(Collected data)
┄┄┄┄┄┄

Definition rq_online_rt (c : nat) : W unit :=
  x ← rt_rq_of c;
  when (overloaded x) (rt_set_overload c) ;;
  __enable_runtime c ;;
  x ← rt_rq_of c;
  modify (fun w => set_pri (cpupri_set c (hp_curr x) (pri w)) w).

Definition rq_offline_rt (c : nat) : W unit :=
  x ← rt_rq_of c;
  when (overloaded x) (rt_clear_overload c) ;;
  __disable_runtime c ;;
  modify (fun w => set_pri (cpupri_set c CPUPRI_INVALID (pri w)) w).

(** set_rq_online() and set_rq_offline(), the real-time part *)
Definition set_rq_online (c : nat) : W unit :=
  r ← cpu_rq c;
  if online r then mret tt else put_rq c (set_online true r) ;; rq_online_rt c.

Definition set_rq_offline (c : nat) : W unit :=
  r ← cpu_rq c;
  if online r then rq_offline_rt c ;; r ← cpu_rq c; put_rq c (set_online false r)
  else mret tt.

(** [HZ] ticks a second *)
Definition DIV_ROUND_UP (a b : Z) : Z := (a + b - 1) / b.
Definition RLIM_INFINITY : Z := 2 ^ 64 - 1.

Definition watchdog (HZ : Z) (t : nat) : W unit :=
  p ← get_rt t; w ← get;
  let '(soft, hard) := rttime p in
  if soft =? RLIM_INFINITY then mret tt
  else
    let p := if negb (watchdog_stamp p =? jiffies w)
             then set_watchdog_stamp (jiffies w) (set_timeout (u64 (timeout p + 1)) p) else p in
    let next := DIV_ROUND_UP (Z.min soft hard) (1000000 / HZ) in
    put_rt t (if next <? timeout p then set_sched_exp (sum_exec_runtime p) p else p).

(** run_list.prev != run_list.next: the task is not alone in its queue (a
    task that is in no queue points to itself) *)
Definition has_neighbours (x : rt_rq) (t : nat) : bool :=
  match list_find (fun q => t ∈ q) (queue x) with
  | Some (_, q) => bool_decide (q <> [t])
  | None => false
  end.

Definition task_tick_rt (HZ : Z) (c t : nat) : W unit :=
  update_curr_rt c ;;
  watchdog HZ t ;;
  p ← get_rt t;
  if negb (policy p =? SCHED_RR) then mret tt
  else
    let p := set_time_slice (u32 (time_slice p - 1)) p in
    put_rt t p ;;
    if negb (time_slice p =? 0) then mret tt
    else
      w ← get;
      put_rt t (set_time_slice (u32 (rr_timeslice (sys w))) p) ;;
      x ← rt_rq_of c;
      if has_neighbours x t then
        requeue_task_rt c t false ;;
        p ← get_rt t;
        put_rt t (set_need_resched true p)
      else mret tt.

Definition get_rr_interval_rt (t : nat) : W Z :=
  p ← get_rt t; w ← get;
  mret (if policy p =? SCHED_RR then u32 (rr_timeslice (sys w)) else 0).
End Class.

┄┄┄┄┄┄

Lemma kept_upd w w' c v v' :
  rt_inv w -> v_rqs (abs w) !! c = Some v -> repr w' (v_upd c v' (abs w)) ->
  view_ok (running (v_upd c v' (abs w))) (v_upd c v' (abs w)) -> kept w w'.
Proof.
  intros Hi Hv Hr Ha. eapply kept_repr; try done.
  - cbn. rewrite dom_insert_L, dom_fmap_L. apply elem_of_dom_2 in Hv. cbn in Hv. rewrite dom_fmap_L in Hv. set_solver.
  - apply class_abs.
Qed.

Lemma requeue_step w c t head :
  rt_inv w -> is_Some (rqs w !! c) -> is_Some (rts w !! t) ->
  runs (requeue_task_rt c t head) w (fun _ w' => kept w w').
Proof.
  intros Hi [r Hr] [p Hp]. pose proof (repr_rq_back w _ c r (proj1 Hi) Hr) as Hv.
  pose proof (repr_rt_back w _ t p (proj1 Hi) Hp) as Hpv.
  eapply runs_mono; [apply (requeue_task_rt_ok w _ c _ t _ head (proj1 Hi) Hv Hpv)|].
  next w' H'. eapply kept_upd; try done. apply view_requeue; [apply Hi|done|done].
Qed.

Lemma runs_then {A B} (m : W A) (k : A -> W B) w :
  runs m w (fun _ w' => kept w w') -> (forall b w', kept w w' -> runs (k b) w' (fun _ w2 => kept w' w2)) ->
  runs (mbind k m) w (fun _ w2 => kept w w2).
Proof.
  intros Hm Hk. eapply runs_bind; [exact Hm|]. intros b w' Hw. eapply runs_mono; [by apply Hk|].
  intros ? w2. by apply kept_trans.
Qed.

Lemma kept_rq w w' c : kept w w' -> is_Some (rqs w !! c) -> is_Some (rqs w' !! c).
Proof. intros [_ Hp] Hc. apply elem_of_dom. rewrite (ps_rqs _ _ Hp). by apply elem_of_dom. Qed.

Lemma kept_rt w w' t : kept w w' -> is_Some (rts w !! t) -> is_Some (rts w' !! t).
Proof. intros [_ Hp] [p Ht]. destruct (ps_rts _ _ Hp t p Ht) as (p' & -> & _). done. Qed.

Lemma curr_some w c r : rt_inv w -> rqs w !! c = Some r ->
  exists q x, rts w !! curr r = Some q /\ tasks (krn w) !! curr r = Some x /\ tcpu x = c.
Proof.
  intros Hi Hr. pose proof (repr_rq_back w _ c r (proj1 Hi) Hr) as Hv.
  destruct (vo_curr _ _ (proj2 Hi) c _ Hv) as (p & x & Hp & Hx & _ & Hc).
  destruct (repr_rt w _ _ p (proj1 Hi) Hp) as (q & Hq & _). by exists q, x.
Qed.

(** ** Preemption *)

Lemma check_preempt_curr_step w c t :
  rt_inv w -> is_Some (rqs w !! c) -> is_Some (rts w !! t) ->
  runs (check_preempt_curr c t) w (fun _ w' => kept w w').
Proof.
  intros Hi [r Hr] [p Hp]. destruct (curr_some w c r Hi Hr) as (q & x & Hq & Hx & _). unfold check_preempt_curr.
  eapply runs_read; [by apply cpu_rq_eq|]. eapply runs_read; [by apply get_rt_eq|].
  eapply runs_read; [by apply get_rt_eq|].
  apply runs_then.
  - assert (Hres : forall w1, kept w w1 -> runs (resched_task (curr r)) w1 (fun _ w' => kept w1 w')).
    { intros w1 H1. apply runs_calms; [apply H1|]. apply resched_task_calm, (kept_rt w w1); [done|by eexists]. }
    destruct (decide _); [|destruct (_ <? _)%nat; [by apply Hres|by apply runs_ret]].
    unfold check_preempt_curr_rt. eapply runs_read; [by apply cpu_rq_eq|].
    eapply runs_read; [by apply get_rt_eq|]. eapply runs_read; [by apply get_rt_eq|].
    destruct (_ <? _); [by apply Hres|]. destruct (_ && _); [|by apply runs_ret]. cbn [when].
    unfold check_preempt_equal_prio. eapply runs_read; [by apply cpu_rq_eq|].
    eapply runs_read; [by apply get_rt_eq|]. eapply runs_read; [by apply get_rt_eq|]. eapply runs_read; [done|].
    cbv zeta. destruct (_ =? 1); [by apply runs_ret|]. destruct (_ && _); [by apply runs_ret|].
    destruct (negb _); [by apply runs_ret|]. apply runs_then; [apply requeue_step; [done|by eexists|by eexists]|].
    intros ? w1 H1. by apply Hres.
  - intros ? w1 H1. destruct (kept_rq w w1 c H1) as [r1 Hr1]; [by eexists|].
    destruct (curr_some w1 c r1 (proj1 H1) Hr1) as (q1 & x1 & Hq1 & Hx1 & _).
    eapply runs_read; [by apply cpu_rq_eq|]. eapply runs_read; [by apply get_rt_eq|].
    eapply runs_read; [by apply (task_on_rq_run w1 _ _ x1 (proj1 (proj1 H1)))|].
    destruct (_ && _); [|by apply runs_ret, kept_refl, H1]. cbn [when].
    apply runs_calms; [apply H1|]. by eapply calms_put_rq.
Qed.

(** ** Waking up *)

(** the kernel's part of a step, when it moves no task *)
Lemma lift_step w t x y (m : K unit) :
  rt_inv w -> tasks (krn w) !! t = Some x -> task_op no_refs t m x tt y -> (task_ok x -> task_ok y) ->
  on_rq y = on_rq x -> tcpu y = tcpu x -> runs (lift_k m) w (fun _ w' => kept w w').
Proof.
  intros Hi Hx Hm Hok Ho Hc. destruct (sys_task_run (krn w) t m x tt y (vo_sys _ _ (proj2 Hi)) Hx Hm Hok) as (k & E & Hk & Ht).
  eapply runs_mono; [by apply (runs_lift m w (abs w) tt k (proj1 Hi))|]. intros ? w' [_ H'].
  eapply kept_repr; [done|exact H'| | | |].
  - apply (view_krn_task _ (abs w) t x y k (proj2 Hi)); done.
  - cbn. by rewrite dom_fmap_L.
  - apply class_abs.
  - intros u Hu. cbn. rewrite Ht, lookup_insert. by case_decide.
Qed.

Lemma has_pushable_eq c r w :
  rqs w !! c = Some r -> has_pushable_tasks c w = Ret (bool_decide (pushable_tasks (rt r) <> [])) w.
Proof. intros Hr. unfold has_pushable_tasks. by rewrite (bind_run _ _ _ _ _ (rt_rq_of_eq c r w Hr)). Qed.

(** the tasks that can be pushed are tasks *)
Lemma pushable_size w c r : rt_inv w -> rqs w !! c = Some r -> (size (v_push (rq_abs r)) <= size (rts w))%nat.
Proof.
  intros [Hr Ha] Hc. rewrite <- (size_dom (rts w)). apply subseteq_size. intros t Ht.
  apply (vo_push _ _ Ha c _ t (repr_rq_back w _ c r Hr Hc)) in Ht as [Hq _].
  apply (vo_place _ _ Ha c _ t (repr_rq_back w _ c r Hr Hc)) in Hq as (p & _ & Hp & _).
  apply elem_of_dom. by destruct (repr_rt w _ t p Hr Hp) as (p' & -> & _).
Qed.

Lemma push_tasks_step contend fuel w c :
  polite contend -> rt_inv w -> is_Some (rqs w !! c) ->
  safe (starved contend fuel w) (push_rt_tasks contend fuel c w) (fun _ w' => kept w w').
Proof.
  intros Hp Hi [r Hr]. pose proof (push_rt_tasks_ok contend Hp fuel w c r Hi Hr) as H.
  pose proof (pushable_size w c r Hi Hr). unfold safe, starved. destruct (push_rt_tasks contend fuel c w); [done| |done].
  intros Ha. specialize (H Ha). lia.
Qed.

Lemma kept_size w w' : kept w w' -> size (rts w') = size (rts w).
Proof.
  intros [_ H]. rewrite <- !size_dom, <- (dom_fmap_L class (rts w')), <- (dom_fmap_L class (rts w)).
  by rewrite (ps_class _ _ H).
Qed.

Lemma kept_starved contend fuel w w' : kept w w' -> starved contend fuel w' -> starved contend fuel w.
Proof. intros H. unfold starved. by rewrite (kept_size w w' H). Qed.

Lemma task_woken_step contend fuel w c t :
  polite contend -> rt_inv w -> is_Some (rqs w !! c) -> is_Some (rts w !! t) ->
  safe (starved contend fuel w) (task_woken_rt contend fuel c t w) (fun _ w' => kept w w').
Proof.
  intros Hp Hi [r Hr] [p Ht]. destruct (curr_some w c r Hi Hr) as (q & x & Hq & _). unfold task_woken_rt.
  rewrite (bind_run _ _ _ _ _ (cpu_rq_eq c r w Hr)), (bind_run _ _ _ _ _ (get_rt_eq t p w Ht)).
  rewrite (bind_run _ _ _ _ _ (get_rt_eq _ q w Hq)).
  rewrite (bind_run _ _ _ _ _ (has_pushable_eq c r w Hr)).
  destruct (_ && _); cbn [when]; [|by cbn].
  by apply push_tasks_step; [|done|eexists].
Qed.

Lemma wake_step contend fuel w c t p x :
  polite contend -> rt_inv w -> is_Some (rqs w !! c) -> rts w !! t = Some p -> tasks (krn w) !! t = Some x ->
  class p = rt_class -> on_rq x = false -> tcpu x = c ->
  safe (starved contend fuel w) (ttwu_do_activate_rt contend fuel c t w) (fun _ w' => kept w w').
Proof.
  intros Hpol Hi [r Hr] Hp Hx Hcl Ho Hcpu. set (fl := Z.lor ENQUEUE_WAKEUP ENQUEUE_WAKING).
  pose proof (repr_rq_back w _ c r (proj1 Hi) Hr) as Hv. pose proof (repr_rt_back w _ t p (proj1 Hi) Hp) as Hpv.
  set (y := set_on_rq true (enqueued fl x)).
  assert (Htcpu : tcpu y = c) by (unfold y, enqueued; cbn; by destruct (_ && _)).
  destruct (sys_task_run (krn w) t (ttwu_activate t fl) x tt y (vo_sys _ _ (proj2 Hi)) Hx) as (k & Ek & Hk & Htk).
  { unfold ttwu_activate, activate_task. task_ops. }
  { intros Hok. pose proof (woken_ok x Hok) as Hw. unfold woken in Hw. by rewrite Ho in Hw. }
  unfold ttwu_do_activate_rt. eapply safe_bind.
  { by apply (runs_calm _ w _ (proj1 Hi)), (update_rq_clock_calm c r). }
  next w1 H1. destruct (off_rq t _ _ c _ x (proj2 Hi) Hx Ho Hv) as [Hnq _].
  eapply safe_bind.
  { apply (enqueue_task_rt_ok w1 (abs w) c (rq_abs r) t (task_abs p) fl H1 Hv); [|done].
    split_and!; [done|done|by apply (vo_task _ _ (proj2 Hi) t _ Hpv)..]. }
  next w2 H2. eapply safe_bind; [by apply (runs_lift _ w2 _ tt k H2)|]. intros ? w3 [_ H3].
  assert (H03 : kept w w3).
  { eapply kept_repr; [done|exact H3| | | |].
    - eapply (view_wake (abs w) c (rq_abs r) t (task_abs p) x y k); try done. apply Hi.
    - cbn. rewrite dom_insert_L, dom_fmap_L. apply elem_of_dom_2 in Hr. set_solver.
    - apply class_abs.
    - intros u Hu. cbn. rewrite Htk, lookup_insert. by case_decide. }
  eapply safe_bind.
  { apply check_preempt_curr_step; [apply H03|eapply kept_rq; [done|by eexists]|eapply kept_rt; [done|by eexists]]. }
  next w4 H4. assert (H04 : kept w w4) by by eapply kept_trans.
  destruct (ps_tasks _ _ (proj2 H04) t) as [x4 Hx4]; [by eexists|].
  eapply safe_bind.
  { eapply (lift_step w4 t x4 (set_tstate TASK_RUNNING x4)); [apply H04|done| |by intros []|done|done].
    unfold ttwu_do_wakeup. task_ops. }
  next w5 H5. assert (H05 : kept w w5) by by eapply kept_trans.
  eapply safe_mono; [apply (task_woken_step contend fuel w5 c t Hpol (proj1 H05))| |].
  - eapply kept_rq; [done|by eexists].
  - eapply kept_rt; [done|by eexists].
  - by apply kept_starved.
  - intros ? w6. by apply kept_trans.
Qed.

┄┄┄┄┄┄

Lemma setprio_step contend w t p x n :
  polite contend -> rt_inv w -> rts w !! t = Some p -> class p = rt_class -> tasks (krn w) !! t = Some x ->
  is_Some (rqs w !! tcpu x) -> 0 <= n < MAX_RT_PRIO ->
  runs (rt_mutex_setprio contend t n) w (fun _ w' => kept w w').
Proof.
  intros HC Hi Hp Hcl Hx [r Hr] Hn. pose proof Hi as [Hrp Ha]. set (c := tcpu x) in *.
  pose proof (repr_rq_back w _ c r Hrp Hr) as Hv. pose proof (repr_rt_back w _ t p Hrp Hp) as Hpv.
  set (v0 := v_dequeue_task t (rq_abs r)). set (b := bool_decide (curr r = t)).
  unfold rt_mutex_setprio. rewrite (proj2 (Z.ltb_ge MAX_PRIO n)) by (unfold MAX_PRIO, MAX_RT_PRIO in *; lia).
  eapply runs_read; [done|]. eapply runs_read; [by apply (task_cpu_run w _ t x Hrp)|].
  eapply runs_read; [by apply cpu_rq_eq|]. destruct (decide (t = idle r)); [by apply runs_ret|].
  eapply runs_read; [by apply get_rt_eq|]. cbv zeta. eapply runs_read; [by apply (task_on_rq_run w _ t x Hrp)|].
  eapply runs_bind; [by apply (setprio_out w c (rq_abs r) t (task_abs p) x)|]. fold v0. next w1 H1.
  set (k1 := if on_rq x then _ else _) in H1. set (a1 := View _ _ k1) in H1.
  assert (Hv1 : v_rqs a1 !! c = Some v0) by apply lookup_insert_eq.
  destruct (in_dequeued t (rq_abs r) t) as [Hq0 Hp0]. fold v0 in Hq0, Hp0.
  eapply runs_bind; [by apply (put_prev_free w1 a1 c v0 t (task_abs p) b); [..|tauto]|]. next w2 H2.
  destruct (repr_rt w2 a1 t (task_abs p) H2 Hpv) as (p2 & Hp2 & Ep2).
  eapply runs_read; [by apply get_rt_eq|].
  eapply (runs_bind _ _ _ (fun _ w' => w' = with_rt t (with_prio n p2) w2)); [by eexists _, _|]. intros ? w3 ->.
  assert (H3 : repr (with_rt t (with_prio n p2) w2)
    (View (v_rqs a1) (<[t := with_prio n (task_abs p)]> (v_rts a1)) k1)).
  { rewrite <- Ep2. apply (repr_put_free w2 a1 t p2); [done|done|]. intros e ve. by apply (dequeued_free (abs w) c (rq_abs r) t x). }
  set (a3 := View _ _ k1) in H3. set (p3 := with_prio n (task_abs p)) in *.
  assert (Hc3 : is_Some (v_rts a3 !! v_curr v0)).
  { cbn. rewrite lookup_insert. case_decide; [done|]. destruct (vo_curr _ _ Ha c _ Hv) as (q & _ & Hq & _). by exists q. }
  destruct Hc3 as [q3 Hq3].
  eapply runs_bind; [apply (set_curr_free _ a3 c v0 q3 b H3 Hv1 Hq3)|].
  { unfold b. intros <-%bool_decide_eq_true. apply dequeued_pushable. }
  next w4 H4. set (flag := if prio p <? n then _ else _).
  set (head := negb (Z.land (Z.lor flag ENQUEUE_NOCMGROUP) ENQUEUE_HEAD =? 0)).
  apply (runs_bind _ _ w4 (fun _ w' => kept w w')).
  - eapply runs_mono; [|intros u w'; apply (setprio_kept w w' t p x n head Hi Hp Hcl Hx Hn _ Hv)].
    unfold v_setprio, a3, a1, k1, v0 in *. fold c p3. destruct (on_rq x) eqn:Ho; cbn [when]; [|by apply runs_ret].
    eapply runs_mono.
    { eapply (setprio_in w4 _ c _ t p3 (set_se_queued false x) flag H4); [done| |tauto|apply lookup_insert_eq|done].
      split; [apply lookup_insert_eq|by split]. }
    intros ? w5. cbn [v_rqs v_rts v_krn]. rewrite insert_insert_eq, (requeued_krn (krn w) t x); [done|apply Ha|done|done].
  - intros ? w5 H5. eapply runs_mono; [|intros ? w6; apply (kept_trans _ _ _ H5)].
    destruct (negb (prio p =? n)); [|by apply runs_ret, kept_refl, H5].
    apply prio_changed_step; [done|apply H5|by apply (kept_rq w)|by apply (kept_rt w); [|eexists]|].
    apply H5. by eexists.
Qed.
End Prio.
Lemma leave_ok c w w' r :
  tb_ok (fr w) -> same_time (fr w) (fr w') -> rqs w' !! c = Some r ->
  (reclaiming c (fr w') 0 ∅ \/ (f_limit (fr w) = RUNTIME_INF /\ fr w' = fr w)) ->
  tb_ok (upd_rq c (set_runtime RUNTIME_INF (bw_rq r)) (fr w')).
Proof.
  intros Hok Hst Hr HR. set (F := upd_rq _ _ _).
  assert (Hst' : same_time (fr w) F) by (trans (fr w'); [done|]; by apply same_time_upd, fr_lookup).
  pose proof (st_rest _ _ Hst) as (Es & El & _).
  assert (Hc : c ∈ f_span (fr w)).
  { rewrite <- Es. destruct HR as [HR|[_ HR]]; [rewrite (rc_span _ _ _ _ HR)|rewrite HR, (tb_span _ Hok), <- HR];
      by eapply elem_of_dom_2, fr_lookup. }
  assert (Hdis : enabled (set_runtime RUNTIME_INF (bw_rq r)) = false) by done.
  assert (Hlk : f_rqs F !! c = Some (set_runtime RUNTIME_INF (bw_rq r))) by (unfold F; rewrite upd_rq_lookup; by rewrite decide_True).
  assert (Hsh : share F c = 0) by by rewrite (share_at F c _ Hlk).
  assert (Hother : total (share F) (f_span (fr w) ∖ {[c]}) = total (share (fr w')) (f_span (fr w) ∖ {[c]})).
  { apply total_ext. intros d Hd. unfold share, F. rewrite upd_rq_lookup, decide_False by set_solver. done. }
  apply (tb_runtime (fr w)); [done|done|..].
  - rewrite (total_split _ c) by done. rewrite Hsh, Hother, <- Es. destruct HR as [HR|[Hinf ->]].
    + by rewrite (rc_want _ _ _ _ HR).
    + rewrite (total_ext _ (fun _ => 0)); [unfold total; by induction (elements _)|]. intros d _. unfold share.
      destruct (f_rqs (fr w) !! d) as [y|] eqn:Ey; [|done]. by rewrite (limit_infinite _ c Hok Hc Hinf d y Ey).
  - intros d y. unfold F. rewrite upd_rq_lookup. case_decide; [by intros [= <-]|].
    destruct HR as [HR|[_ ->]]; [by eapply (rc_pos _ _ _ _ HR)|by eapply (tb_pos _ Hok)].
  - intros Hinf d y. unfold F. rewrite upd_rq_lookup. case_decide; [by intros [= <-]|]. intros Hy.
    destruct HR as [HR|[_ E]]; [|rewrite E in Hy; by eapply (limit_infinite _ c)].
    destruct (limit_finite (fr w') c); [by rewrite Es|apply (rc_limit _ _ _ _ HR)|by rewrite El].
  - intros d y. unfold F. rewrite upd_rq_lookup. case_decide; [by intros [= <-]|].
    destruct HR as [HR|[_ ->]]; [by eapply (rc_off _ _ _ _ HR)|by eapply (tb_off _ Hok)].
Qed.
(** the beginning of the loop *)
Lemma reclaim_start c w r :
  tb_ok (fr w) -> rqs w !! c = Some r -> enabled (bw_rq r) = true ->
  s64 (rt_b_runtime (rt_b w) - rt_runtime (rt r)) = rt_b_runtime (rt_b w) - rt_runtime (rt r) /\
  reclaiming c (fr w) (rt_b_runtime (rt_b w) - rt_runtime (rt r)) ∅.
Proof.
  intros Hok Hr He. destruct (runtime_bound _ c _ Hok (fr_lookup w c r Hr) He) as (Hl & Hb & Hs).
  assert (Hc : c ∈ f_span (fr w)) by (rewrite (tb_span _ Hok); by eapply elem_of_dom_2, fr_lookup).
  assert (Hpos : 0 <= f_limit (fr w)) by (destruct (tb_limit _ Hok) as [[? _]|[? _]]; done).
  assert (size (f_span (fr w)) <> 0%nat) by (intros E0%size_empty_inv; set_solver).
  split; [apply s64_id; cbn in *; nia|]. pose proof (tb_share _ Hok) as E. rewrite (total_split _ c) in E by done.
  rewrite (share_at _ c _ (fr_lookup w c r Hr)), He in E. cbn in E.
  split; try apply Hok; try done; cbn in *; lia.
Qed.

┄┄┄┄┄┄

Work to be completed: Of all the entries above, repeat only the lines from the line that has "Proof. intros [_ Hp] [p" to the line that has "destruct (vo_curr _ _ (proj2", both lines included, exactly.

Solution for this problem:
Proof. intros [_ Hp] [p Ht]. destruct (ps_rts _ _ Hp t p Ht) as (p' & -> & _). done. Qed.

Lemma curr_some w c r : rt_inv w -> rqs w !! c = Some r ->
  exists q x, rts w !! curr r = Some q /\ tasks (krn w) !! curr r = Some x /\ tcpu x = c.
Proof.
  intros Hi Hr. pose proof (repr_rq_back w _ c r (proj1 Hi) Hr) as Hv.
  destruct (vo_curr _ _ (proj2 Hi) c _ Hv) as (p & x & Hp & Hx & _ & Hc).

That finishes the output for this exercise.